America is America everywhere.
And yet, to make this point clear, the black characters of Slave Play bring their white partners to the MacGregor Plantation, hoping to mend what ails their flaccid relationships: their white partners’ inability to be honest about their whiteness. Will it work? Can it?
The plantation, after all, was and remains the site of so many lies — lies that continue to permeate our national psyche, lies that must be unlearned if our great experiment in democracy is to flourish, lies that were immortalized and celebrated with Margaret Mitchell’s pen and Victor Fleming’s camera in Gone With the Wind.

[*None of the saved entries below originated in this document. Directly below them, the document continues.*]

(** The body of the [try] block of [route], run on the handler found.
    [connId] is what [generateConnectionId] returns, a string built from
    the clock and the random generator. *)
Definition route_try (request : RoutingRequest) (networkType : NetworkType)
    (connId : string) : method RoutingResponse :=
  let* _ := (fun h => if bool_decide (getState h ≠ connected)
                      then connect h else ret true h) in
  let address := match handle request with
                 | Some a => a
                 | None => default "" (url request)
                 end in
  let* resolved := handler_route address in
  ret {| success := true;
         networkUsed := networkType;
         resolvedAddress := resolved;
         connectionId := connId;
         response_metadata :=
           Some {| meta_securityLevel := default standard (securityLevel request);
                   meta_spaceId := spaceId request |};
         response_error := None |}.

(** The [catch] clause of [route]. *)
Definition route_catch (networkType : NetworkType) (e : thrown) : RoutingResponse :=
  failure networkType
    match e with
    | ErrorObject msg => msg
    | OtherValue => "Unknown routing error"
    end.

(** [route(request)]: the response, or what the call throws, and the
    router afterwards (the handler used is updated where it is
    registered). *)
Definition route (r : UnifiedRouter) (request : RoutingRequest) (connId : string)
  : outcome RoutingResponse * UnifiedRouter :=
  let networkType := default (defaultNetwork r) (preferredNetwork request) in
  match map_get networkType (handlers r) with
  | None =>
      (Normal (failure networkType
                 ("No handler registered for network type: "
                  +:+ NetworkType_name networkType)), r)
  | Some handler =>
      if negb (isEnabled handler) then
        (Normal (failure networkType
                   ("Network " +:+ NetworkType_name networkType +:+ " is disabled")), r)
      else
        let '(tried, handler') := route_try request networkType connId handler in
        let r' := {| handlers := map_set networkType handler' (handlers r);
                     defaultNetwork := defaultNetwork r |} in
        match tried with
        | Normal response => (Normal response, r')
        | Throws e => (Normal (route_catch networkType e), r')
        end
  end.

(** The loop of [connectAll] over the entries of [handlers], with the
    [results] map built so far. A [connect] that throws ends the call. *)
Fixpoint connectAll_loop (entries : list (NetworkType * NetworkHandler))
    (results : list (NetworkType * bool))
  : outcome (list (NetworkType * bool)) * list (NetworkType * NetworkHandler) :=
  match entries with
  | [] => (Normal results, [])
  | (t, handler) :: rest =>
      if isEnabled handler then
        match connect handler with
        | (Normal b, handler') =>
            let '(o, rest') := connectAll_loop rest (map_set t b results) in
            (o, (t, handler') :: rest')
        | (Throws e, handler') => (Throws e, (t, handler') :: rest)
        end
      else
        let '(o, rest') := connectAll_loop rest (map_set t false results) in
        (o, (t, handler) :: rest')
  end.

Definition connectAll (r : UnifiedRouter)
  : outcome (list (NetworkType * bool)) * UnifiedRouter :=
  let '(o, hs) := connectAll_loop (handlers r) [] in
  (o, {| handlers := hs; defaultNetwork := defaultNetwork r |}).

(** The loop of [disconnectAll] over the values of [handlers]. *)
Fixpoint disconnectAll_loop (entries : list (NetworkType * NetworkHandler))
  : outcome unit * list (NetworkType * NetworkHandler) :=
  match entries with
  | [] => (Normal tt, [])
  | (t, handler) :: rest =>
      match disconnect handler with
      | (Normal _, handler') =>
          let '(o, rest') := disconnectAll_loop rest in
          (o, (t, handler') :: rest')
      | (Throws e, handler') => (Throws e, (t, handler') :: rest)
      end
  end.

Definition disconnectAll (r : UnifiedRouter) : outcome unit * UnifiedRouter :=
  let '(o, hs) := disconnectAll_loop (handlers r) in
  (o, {| handlers := hs; defaultNetwork := defaultNetwork r |}).

Definition selectNetworkForSecurity (r : UnifiedRouter) (level : SecurityLevel)
  : NetworkType :=
  match level with
  | maximum =>
      if map_has tor (handlers r) then tor
      else if map_has i2p (handlers r) then i2p
      else defaultNetwork r
  | elevated =>
      if map_has dvpn (handlers r) then dvpn
      else if map_has gnunet (handlers r) then gnunet
      else if map_has tor (handlers r) then tor
      else defaultNetwork r
  | _ => defaultNetwork r
  end.

End Routing.

(** ** [SecurityLevelManager] ([src/security/index.ts]) *)

Module SecurityLevelManager.
Import Types.

Record SecurityLevelConfig : Type := {
  minTlsVersion : string;
  requireCertificateValidation : bool;
  allowSelfSigned : bool;
  requireStrictTransportSecurity : bool
}.

#[global] Instance SecurityLevel_eq_dec : EqDecision SecurityLevel.
Proof. solve_decision. Defined.

(** [Map<SecurityLevel, SecurityLevelConfig>]: [get] and [set]. *)
Fixpoint level_get (k : SecurityLevel) (m : list (SecurityLevel * SecurityLevelConfig))
  : option SecurityLevelConfig :=
  match m with
  | [] => None
  | (k', v) :: m' => if decide (k' = k) then Some v else level_get k m'
  end.

Fixpoint level_set (k : SecurityLevel) (v : SecurityLevelConfig)
    (m : list (SecurityLevel * SecurityLevelConfig))
  : list (SecurityLevel * SecurityLevelConfig) :=
  match m with
  | [] => [(k, v)]
  | (k', v') :: m' =>
      if decide (k' = k) then (k, v) :: m' else (k', v') :: level_set k v m'
  end.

Carry me back to Old Virginny, indeed.
Teyonah Parris (right) as Kaneisha and Paul Alexander Nolan as Jim in Slave Play.
Joan Marcus
In Slave Play, Kaneisha has her therapeutic breakthrough when she realizes that there is nothing wrong with her. But there is something very wrong with her handsome English boyfriend, who refuses to see how he participates in and benefits from what he views as a fundamentally American ailment. In a monologue at the close of Act 2, she hisses:
There’s no way
now
I can unknow …
that when your people landed on this land
a third of the indigenous population of the entire continent died of disease. Not disease you actively gave them.
Your mere presence was biological warfare.
VIRUS.
You’re a virus.
You’re the virus
That’s why I look at you as though
you are infected.
Slave Play doesn’t just dispel illusions, it takes great pleasure in doing so. In his notes to the actors, Harris writes, “Slave Play is a comedy of sorts. … You should not work to make the audience comfortable with what they are witnessing at all.”
And so, in a dangerously delicious way, the playwright says to the audience: Here, honey. Put this ball gag in your mouth. We’re gonna have some fun tonight.